# Task item:
Your task is to copy every line of the entries that holds the word "returns".

——————————

Lemma tolower_val c d :
  tolower c = tolower d ->
  Z.of_nat (nat_of_ascii c) - Z.of_nat (nat_of_ascii d) =
    32 * ((if in_range 65 90 (nat_of_ascii d) then 1 else 0)
          - (if in_range 65 90 (nat_of_ascii c) then 1 else 0)).
Proof.
  unfold tolower. intros H. pose proof (nat_ascii_bounded c). pose proof (nat_ascii_bounded d).
  apply (f_equal nat_of_ascii) in H. revert H. unfold in_range.
  destruct (65 <=? nat_of_ascii c)%nat eqn:?, (nat_of_ascii c <=? 90)%nat eqn:?,
    (65 <=? nat_of_ascii d)%nat eqn:?, (nat_of_ascii d <=? 90)%nat eqn:?; simpl;
    rewrite ?nat_ascii_embedding; repeat match goal with
    | H : (_ <=? _)%nat = true |- _ => apply Nat.leb_le in H
    | H : (_ <=? _)%nat = false |- _ => apply Nat.leb_gt in H end; lia.
Qed.

Lemma char_sum_ci s t :
  is_ascii s = true -> is_ascii t = true -> ci_eq s t = true ->
  char_sum s = char_sum t + 32 * (uppers t - uppers s).
Proof.
  revert t. induction s as [|c s IH]; intros [|d t]; cbn [ci_eq is_ascii char_sum uppers];
    try done.
  intros [Hc Hs]%andb_true_iff [Hd Ht]%andb_true_iff [H1 H2]%andb_true_iff.
  apply Nat.ltb_lt in Hc, Hd. apply bool_decide_eq_true in H1.
  rewrite !char_val_ascii, (IH t) by done. apply tolower_val in H1. lia.
Qed.

(** *** Chains *)

Lemma insert_loop_spec p entry :
  insert_loop p entry =
    if existsb (fun e => ci_eq (name e) (name entry)) (removelast p)
    then None else Some (p ++ [entry]).
Proof.
  induction p as [|e p IH]; [done|]. cbn [insert_loop]. destruct p as [|e' p]; [done|].
  rewrite IH. cbn [removelast existsb]. destruct (ci_eq (name e) (name entry)); [done|].
  simpl orb. destruct (existsb _ _); done.
Qed.

Lemma retrieve_loop_stuck fuel e p n :
  ci_eq (name e) n = false -> retrieve_loop fuel (e :: p) n = NoFuel.
Proof. intros H. induction fuel as [|fuel IH]; [done|]. simpl. by rewrite H. Qed.

(** *** Well-formed tables *)

Definition typed (e : sound_entry) : Prop :=
  match data e, stype e with
  | DEvent v, EVENT_T =>
      length (snds v) = length (lens v) /\ Z.of_nat (length (snds v)) = snd_cnt v
  | DState _, STATE_T => True
  | _, _ => False
  end.

Definition in_slot (i : nat) (e : sound_entry) : Prop :=
  engineSoundHash (name e) = Z.of_nat i /\ typed e.

Definition slots_wf (tbl : list (list sound_entry)) : Prop :=
  Z.of_nat (length tbl) = HASHES /\
  forall i chain, tbl !! i = Some chain -> Forall (in_slot i) chain.

Definition table_wf (t : table) : Prop := exists tbl, t = PLive tbl /\ slots_wf tbl.

(** The chain a name belongs to. *)
Definition chain_of (t : table) (n : string) : list sound_entry :=
  match t with
  | PLive tbl => default [] (tbl !! Z.to_nat (engineSoundHash n))
  | _ => []
  end.

Lemma rd_chain tbl n :
  slots_wf tbl -> plain n ->
  rd tbl (engineSoundHash n) = Ok (chain_of (PLive tbl) n) /\
  tbl !! Z.to_nat (engineSoundHash n) = Some (chain_of (PLive tbl) n).
Proof.
  intros [Hl _] Hn. pose proof (hash_plain_bounds n Hn) as Hb.
  destruct (rd_in_bounds tbl (engineSoundHash n)) as [c Hc]; [lia|].
  pose proof Hc as [_ Hc']%rd_Ok. unfold chain_of. by rewrite Hc, Hc'.
Qed.

Lemma retrieve_eq fuel t n :
  table_wf t -> plain n ->
  engineSoundTableRetrieve fuel t (Some n) = retrieve_loop fuel (chain_of t n) n.
Proof.
  intros (tbl & -> & Hwf) Hn. simpl. destruct (rd_chain tbl n Hwf Hn) as [-> _]. done.
Qed.

Lemma insert_eq t e :
  table_wf t -> plain (name e) ->
  engineSoundTableInsert e t =
    if existsb (fun x => ci_eq (name x) (name e)) (removelast (chain_of t (name e)))
    then Ok (ENGINE_SOUND_EXISTS, t)
    else match t with
         | PLive tbl => Ok (ENGINE_SUCCESS,
             PLive (<[Z.to_nat (engineSoundHash (name e)) := chain_of t (name e) ++ [e]]> tbl))
         | _ => Ok (ENGINE_SUCCESS, t)
         end.
Proof.
  intros (tbl & -> & Hwf) Hn. unfold engineSoundTableInsert.
  destruct (rd_chain tbl _ Hwf Hn) as [E _]. simpl deref. cbn [mbind res_bind]. rewrite E.
  cbn [mbind res_bind]. pose proof (hash_plain_bounds _ Hn). destruct Hwf as [Hl _].
  destruct (chain_of (PLive tbl) (name e)) as [|x c] eqn:Ec.
  - rewrite wr_in_bounds by lia. done.
  - rewrite insert_loop_spec. destruct (existsb _ _); [done|].
    rewrite wr_in_bounds by lia. done.
Qed.

Lemma insert_wf t e r t' :
  table_wf t -> plain (name e) -> typed e -> engineSoundTableInsert e t = Ok (r, t') ->
  table_wf t' /\ (r = ENGINE_SUCCESS -> chain_of t' (name e) = chain_of t (name e) ++ [e]) /\
  (r <> ENGINE_SUCCESS -> t' = t) /\
  (forall n, plain n -> engineSoundHash n <> engineSoundHash (name e) -> chain_of t' n = chain_of t n).
Proof.
  intros Hwf Hn He. rewrite insert_eq by done. case_if; [by intros [= <- <-]|].
  destruct Hwf as (tbl & -> & Hwf). intros [= <- <-].
  pose proof (hash_plain_bounds _ Hn) as Hb. destruct (rd_chain tbl _ Hwf Hn) as [_ Hc].
  destruct Hwf as [Hl Hwf]. split_and!.
  - eexists. split; [done|]. split; [by rewrite length_insert|]. intros i chain Hi.
    apply list_lookup_insert_Some in Hi as [(Hi & <- & _)|[_ Hi]]; [|by eapply Hwf].
    apply Forall_app. subst i. split; [by eapply Hwf|].
    apply Forall_singleton. split; [lia|done].
  - intros _. unfold chain_of at 1. rewrite list_lookup_insert_eq; [done|lia].
  - done.
  - intros n Hpn Hne. unfold chain_of. rewrite list_lookup_insert_ne; [done|].
    pose proof (hash_plain_bounds _ Hpn). lia.
Qed.

Lemma init_wf : table_wf (engineInitSoundTable true).2.
Proof.
  eexists. split; [done|]. split; [done|].
  intros i chain [-> _]%lookup_replicate. constructor.
Qed.

(** The sounds an entry owns. *)
Definition owned (e : sound_entry) : list samples :=
  match data e with DEvent v => snds v | DState _ => [] end.

Lemma free_snds_drop n j e :
  0 <= j -> (Z.to_nat j + n = length (snds e))%nat ->
  free_snds n j e = Ok (drop (Z.to_nat j) (snds e)).
Proof.
  revert j. induction n as [|n IH]; intros j Hj Hn; simpl.
  { rewrite drop_ge by lia. done. }
  destruct (rd_in_bounds (snds e) j) as [x Hx]; [lia|]. rewrite Hx. simpl.
  rewrite IH by lia. simpl. apply rd_Ok in Hx as [_ Hx].
  rewrite (drop_S _ _ _ Hx). by replace (Z.to_nat (j + 1)) with (S (Z.to_nat j)) by lia.
Qed.

Lemma destroy_chain_owned p :
  Forall typed p -> destroy_chain p = Ok (concat (owned <$> p)).
Proof.
  induction 1 as [|e p He _ IH]; [done|]. simpl. unfold typed, owned in *.
  destruct (data e) as [v|], (stype e); simpl; try done.
  - destruct He as [_ Hl]. rewrite free_snds_drop by lia. simpl. rewrite IH. done.
  - by rewrite IH.
Qed.

(** Whatever a lookup returns is an entry of the table. *)
Lemma retrieve_loop_in fuel p n e : retrieve_loop fuel p n = Ok (Some e) -> e ∈ p.
Proof.
  induction fuel as [|fuel IH]; simpl; [done|]. destruct p as [|x p]; [done|].
  case_if; [|done]. intros [= ->]. left.
Qed.

Lemma retrieve_in fuel tbl nm e :
  engineSoundTableRetrieve fuel (PLive tbl) nm = Ok (Some e) -> e ∈ concat tbl.
Proof.
  destruct nm as [n|]; simpl; [|done]. intros H. inv_ok.
  apply retrieve_loop_in in H. apply rd_Ok in E as [_ E].
  apply list_elem_of_lookup_2 in E. apply list_elem_of_In, List.in_concat.
  exists a. split; by apply list_elem_of_In.
Qed.

(** ** Properties *)

(** [engineSoundTableRetrieve] finds a sound only at the head of its
    chain. When the chain is empty it returns null; when the head has another
    name it does not return, whatever the number of iterations. *)
Theorem engineSoundTableRetrieve_outcome (t : table) (n : string) (fuel : nat) :
  table_wf t -> plain n ->
  engineSoundTableRetrieve (S fuel) t (Some n) =
    match chain_of t n with
    | [] => Ok None
    | e :: _ => if ci_eq (name e) n then Ok (Some e) else NoFuel
    end.
Proof.
  intros Hwf Hn. rewrite retrieve_eq by done. simpl.
  destruct (chain_of t n) as [|e p]; [done|].
  destruct (ci_eq (name e) n) eqn:E; [done|]. by apply retrieve_loop_stuck.
Qed.

(** C27: what a lookup of a sound gives after [engineSoundTableInsertEvent] of
    that name: the new samples when its slot was empty, the samples of the
    first entry of the slot when that has the name, and otherwise no answer at
    all; the slots of the other names are as they were, and the table stays
    well formed. *)
Theorem engineSoundTableInsertEvent_lookup (t t' : table) (n : string) (ev : EVENT_ENTRY) (r : Z)
    (fuel : nat) :
  table_wf t -> plain n -> length (snds ev) = length (lens ev) ->
  Z.of_nat (length (snds ev)) = snd_cnt ev ->
  engineSoundTableInsertEvent (Some n) ev t = Ok (r, t') ->
  table_wf t' /\
  engineSoundTableDataRetrieve (S fuel) t' (Some n) =
    match chain_of t n with
    | [] => Ok (Some (DEvent ev))
    | e :: _ => if ci_eq (name e) n then Ok (Some (data e)) else NoFuel
    end /\
  (forall m, plain m -> engineSoundHash m <> engineSoundHash n -> chain_of t' m = chain_of t m).
Proof.
  intros Hwf Hn H1 H2 Hins.
  destruct (insert_wf t (event_entry n ev) r t' Hwf Hn (conj H1 H2) Hins) as (Hwf' & Hok & Hno & Hfr).
  split_and!; [done| |done]. unfold engineSoundTableDataRetrieve.
  rewrite retrieve_eq by done. simpl in Hok.
  assert (chain_of t' n = chain_of t n /\ chain_of t n <> [] \/
          chain_of t' n = chain_of t n ++ [event_entry n ev])
    as [[-> Hne] | -> ].
  { destruct (decide (r = ENGINE_SUCCESS)) as [Hr|Hr]; [right; auto|left].
    rewrite Hno by done. split; [done|]. intros Hnil.
    simpl in Hins. rewrite insert_eq in Hins by done. simpl in Hins. rewrite Hnil in Hins.
    simpl in Hins. destruct Hwf as (tbl & -> & _). by simplify_eq. }
  - destruct (chain_of t n) as [|e p]; [done|]. simpl.
    destruct (ci_eq (name e) n) eqn:E; [done|]. by rewrite retrieve_loop_stuck.
  - destruct (chain_of t n) as [|e p]; simpl; [by rewrite ci_eq_refl|].
    destruct (ci_eq (name e) n) eqn:E; [done|].
    by rewrite (retrieve_loop_stuck fuel e).
Qed.

(** [engineSoundTableInsert] refuses a name exactly when an entry of the
    chain other than the last has it; so a name can be entered twice. *)
Theorem engineSoundTableInsert_duplicate (t : table) (e : sound_entry) :
  table_wf t -> plain (name e) ->
  exists t', engineSoundTableInsert e t =
    Ok (if existsb (fun x => ci_eq (name x) (name e)) (removelast (chain_of t (name e)))
        then ENGINE_SOUND_EXISTS else ENGINE_SUCCESS, t').
Proof.
  intros Hwf Hn. rewrite insert_eq by done. destruct (existsb _ _); [eauto|].
  destruct Hwf as (tbl & -> & _). eauto.
Qed.

(** Names are compared without regard to case but hashed with it: the
    slots of two spellings of a name differ by 32 for each capital one has
    more than the other. *)
Theorem engineSoundHash_case (s t : string) :
  plain s -> plain t -> ci_eq s t = true ->
  engineSoundHash s = (engineSoundHash t + 32 * (uppers t - uppers s)) mod HASHES.
Proof.
  intros Hs Ht He. rewrite !hash_plain by done.
  rewrite (char_sum_ci s t) by (done || apply Hs || apply Ht).
  by rewrite Zplus_mod_idemp_l.
Qed.

(** [engineSetNoEventSnds] never changes the table and never reports
    success. *)
Theorem engineSetNoEventSnds_fails (fuel : nat) (sound : option string) (value r : Z) (t t' : table) :
  engineSetNoEventSnds fuel sound value t = Ok (r, t') ->
  t' = t /\ r <> ENGINE_SUCCESS.
Proof.
  unfold engineSetNoEventSnds. intros H. destruct t; inv_ok; by simplify_eq.
Qed.

(** [engineSoundTableDestroy] frees every sound of every event entry,
    each once, in the order of the table, and leaves no table. *)
Theorem engineSoundTableDestroy_frees (tbl : list (list sound_entry)) :
  table_wf (PLive tbl) ->
  engineSoundTableDestroy (PLive tbl) = Ok (concat (owned <$> concat tbl), PNull).
Proof.
  intros (tbl' & [= <-] & Hl & Hc). simpl. rewrite destroy_chain_owned; [done|].
  apply Forall_concat, Forall_lookup. intros i chain Hi.
  eapply Forall_impl; [by eapply Hc|]. by intros x [_ ?].
Qed.

(** Two sounds whose names collide, as a configuration may load them. *)
Definition one_sound (v : Z) : EVENT_ENTRY :=
  {| snds := [Some [v; v]]; lens := [2]; snd_cnt := 1 |}.

Definition two_sounds : res (Z * table) :=
  '(_, t) ← engineSoundTableInsertEvent (Some "ab"%string) (one_sound 1) (engineInitSoundTable true).2;
  engineSoundTableInsertEvent (Some "ba"%string) (one_sound 2) t.

Lemma plain_ab : plain "ab" /\ plain "ba" /\ plain "Ab".
Proof. by vm_compute. Qed.

Definition ab_table : table :=
  match two_sounds with Ok (_, t) => t | _ => PNull end.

——————————

# Solved problem:
(** Whatever a lookup returns is an entry of the table. *)
    chain. When the chain is empty it returns null; when the head has another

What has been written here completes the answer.